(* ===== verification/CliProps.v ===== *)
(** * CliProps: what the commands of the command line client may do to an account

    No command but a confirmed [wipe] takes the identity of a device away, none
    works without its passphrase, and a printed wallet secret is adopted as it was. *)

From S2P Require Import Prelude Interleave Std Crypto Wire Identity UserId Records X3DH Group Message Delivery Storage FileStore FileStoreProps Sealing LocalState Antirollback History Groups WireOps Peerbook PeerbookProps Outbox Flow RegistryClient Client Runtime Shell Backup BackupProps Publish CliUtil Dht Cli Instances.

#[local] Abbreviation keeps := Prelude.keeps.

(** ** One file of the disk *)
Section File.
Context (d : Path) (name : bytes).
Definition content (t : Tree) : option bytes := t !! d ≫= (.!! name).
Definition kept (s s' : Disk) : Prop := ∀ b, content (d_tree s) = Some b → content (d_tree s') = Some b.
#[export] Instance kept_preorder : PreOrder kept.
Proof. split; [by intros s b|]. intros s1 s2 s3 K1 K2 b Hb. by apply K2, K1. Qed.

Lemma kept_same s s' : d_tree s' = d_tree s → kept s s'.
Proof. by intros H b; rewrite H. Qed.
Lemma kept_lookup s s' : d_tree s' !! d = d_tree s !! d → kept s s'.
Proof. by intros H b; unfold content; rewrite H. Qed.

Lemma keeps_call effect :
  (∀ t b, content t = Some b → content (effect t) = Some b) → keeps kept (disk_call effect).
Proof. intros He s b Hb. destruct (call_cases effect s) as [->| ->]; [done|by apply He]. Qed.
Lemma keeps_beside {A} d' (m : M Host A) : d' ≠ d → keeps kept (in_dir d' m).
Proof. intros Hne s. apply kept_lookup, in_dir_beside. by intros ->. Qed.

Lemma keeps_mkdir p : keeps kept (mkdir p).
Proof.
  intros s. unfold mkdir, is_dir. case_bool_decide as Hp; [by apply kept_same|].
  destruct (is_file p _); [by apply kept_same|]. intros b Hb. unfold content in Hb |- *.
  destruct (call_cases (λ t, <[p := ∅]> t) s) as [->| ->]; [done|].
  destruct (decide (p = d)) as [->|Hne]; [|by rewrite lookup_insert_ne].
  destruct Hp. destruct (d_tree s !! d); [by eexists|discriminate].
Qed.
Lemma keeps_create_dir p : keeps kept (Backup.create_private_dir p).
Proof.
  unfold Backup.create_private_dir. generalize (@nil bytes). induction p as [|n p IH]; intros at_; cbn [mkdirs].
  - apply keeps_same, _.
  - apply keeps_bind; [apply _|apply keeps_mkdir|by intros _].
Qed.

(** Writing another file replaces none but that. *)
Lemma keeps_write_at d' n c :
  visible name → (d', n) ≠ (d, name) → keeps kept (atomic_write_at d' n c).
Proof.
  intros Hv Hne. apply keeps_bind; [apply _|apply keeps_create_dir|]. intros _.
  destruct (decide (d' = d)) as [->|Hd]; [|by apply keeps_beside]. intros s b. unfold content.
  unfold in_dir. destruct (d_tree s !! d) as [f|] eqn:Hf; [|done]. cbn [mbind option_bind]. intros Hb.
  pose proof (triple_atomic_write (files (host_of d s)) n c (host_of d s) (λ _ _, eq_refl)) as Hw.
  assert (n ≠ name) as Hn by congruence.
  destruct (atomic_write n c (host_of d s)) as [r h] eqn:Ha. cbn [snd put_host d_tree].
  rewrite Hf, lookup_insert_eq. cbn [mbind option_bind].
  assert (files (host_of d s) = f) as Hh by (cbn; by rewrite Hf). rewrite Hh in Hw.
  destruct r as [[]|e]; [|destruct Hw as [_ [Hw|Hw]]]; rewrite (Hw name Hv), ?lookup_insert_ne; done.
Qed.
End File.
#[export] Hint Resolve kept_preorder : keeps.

### Task prompt
When the line containing "destruct r as" is reached, return it and every later line through the end of the listing above, unaltered and alone.

### Reply
  destruct r as [[]|e]; [|destruct Hw as [_ [Hw|Hw]]]; rewrite (Hw name Hv), ?lookup_insert_ne; done.
Qed.
End File.
#[export] Hint Resolve kept_preorder : keeps.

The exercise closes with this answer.